### Extracted data entries

(** * Instrumentation-set analysis of [distance/path_constrain.py]

    A shallow embedding of the call-graph analysis and the properties its
    specification states about it.

    Modelling conventions.
    - A Python [dict] keyed by function names is a [gmap string _]; a Python
      [set] of function names is a [gset string]; Python lists are lists;
      call-site line numbers (unbounded Python ints) are [Z].
    - [d.get(k, [])] is [default [] (d !! k)].
    - The recursive search and the two work-list loops take a [fuel]
      argument and return [None] when it runs out; for each of them a bound
      is proved above which the result is [Some] and no longer depends on
      the fuel.  The total functions carrying the source's names run with
      that bound.
    - The recursion limit of the interpreter.  [dfs] is a recursive Python
      function: every nested call takes one interpreter frame, and when no
      frame is left the interpreter raises [RecursionError], which nothing
      in the program catches.  The fuel of [dfs] counts exactly these
      frames, so [get_call_path_fuel frames] is the call of [get_call_path]
      with [frames] frames left for [dfs], [None] being the exception.
      [get_call_path] is the answer of every call that returns
      ([get_call_path_fuel_Some]).  The work-list loops do not recurse. *)

From Stdlib Require Import ZArith Ascii String.
From stdpp Require Import gmap strings list fin_maps sorting.

#[local] Set Warnings "-clear-no-such-hyp".


(** ** Data model *)

(** caller -> callees, in file order, duplicates kept *)
Abbreviation call_graph_t := (gmap string (list string)).
(** caller -> (callee, line) records, same order *)
Abbreviation call_sites_t := (gmap string (list (string * Z))).
(** function -> basic blocks, each a list of callees *)
Abbreviation bb_calls_t := (gmap string (list (list string))).

(** [call_graph.get(node, [])] *)
Definition callees (call_graph : call_graph_t) (node : string) : list string :=
  default [] (call_graph !! node).

(** A call edge of the graph: [v] occurs in the callee list recorded for [u]. *)
Definition edge (call_graph : call_graph_t) (u v : string) : Prop :=
  v ∈ callees call_graph u.

(** ** Path finder: [get_call_path] *)

(** The three mutable objects the nested [dfs] closes over or is handed. *)
Record dfs_state := DfsState {
  visited : gset string;
  current_path : list string;
  path : list string
}.

(** The [for callee in ...: if dfs(callee, current_path): return True] loop,
    over the recursive call [rec]. *)
Fixpoint dfs_for {S : Type} (rec : string → S → option (bool * S))
    (cs : list string) (st : S) : option (bool * S) :=
  match cs with
  | [] => Some (false, st)
  | callee :: cs' =>
      match rec callee st with
      | None => None
      | Some (true, st') => Some (true, st')
      | Some (false, st') => dfs_for rec cs' st'
      end
  end.

(** The nested function [dfs].  [fuel] is the number of interpreter frames
    left for it and its nested calls.  [None] is an exception that leaves
    the function: [RecursionError] when no frame is left, or [IndexError]
    if [current_path.pop()] met an empty list (which never happens, see
    [dfs_for_false]). *)
Fixpoint dfs (fuel : nat) (call_graph : call_graph_t) (target : string)
    (node : string) (st : dfs_state) : option (bool * dfs_state) :=
  match fuel with
  | O => None
  | S fuel' =>
      if decide (node ∈ visited st) then Some (false, st)
      else
        let st1 := DfsState ({[node]} ∪ visited st)
                            (current_path st ++ [node]) (path st) in
        if decide (node = target) then
          Some (true, DfsState (visited st1) (current_path st1)
                               (path st1 ++ current_path st1))
        else
          match dfs_for (dfs fuel' call_graph target)
                        (callees call_graph node) st1 with
          | None => None
          | Some (true, st2) => Some (true, st2)
          | Some (false, st2) =>
              match current_path st2 with
              | [] => None
              | _ :: _ =>
                  Some (false, DfsState (visited st2)
                                        (removelast (current_path st2))
                                        (path st2))
              end
          end
  end.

### Problem to solve
Every word in the records must appear in your copy exactly as it does above.

### Solution
(** * Instrumentation-set analysis of [distance/path_constrain.py]

    A shallow embedding of the call-graph analysis and the properties its
    specification states about it.

    Modelling conventions.
    - A Python [dict] keyed by function names is a [gmap string _]; a Python
      [set] of function names is a [gset string]; Python lists are lists;
      call-site line numbers (unbounded Python ints) are [Z].
    - [d.get(k, [])] is [default [] (d !! k)].
    - The recursive search and the two work-list loops take a [fuel]
      argument and return [None] when it runs out; for each of them a bound
      is proved above which the result is [Some] and no longer depends on
      the fuel.  The total functions carrying the source's names run with
      that bound.
    - The recursion limit of the interpreter.  [dfs] is a recursive Python
      function: every nested call takes one interpreter frame, and when no
      frame is left the interpreter raises [RecursionError], which nothing
      in the program catches.  The fuel of [dfs] counts exactly these
      frames, so [get_call_path_fuel frames] is the call of [get_call_path]
      with [frames] frames left for [dfs], [None] being the exception.
      [get_call_path] is the answer of every call that returns
      ([get_call_path_fuel_Some]).  The work-list loops do not recurse. *)

From Stdlib Require Import ZArith Ascii String.
From stdpp Require Import gmap strings list fin_maps sorting.

#[local] Set Warnings "-clear-no-such-hyp".


(** ** Data model *)

(** caller -> callees, in file order, duplicates kept *)
Abbreviation call_graph_t := (gmap string (list string)).
(** caller -> (callee, line) records, same order *)
Abbreviation call_sites_t := (gmap string (list (string * Z))).
(** function -> basic blocks, each a list of callees *)
Abbreviation bb_calls_t := (gmap string (list (list string))).

(** [call_graph.get(node, [])] *)
Definition callees (call_graph : call_graph_t) (node : string) : list string :=
  default [] (call_graph !! node).

(** A call edge of the graph: [v] occurs in the callee list recorded for [u]. *)
Definition edge (call_graph : call_graph_t) (u v : string) : Prop :=
  v ∈ callees call_graph u.

(** ** Path finder: [get_call_path] *)

(** The three mutable objects the nested [dfs] closes over or is handed. *)
Record dfs_state := DfsState {
  visited : gset string;
  current_path : list string;
  path : list string
}.

(** The [for callee in ...: if dfs(callee, current_path): return True] loop,
    over the recursive call [rec]. *)
Fixpoint dfs_for {S : Type} (rec : string → S → option (bool * S))
    (cs : list string) (st : S) : option (bool * S) :=
  match cs with
  | [] => Some (false, st)
  | callee :: cs' =>
      match rec callee st with
      | None => None
      | Some (true, st') => Some (true, st')
      | Some (false, st') => dfs_for rec cs' st'
      end
  end.

(** The nested function [dfs].  [fuel] is the number of interpreter frames
    left for it and its nested calls.  [None] is an exception that leaves
    the function: [RecursionError] when no frame is left, or [IndexError]
    if [current_path.pop()] met an empty list (which never happens, see
    [dfs_for_false]). *)
Fixpoint dfs (fuel : nat) (call_graph : call_graph_t) (target : string)
    (node : string) (st : dfs_state) : option (bool * dfs_state) :=
  match fuel with
  | O => None
  | S fuel' =>
      if decide (node ∈ visited st) then Some (false, st)
      else
        let st1 := DfsState ({[node]} ∪ visited st)
                            (current_path st ++ [node]) (path st) in
        if decide (node = target) then
          Some (true, DfsState (visited st1) (current_path st1)
                               (path st1 ++ current_path st1))
        else
          match dfs_for (dfs fuel' call_graph target)
                        (callees call_graph node) st1 with
          | None => None
          | Some (true, st2) => Some (true, st2)
          | Some (false, st2) =>
              match current_path st2 with
              | [] => None
              | _ :: _ =>
                  Some (false, DfsState (visited st2)
                                        (removelast (current_path st2))
                                        (path st2))
              end
          end
  end.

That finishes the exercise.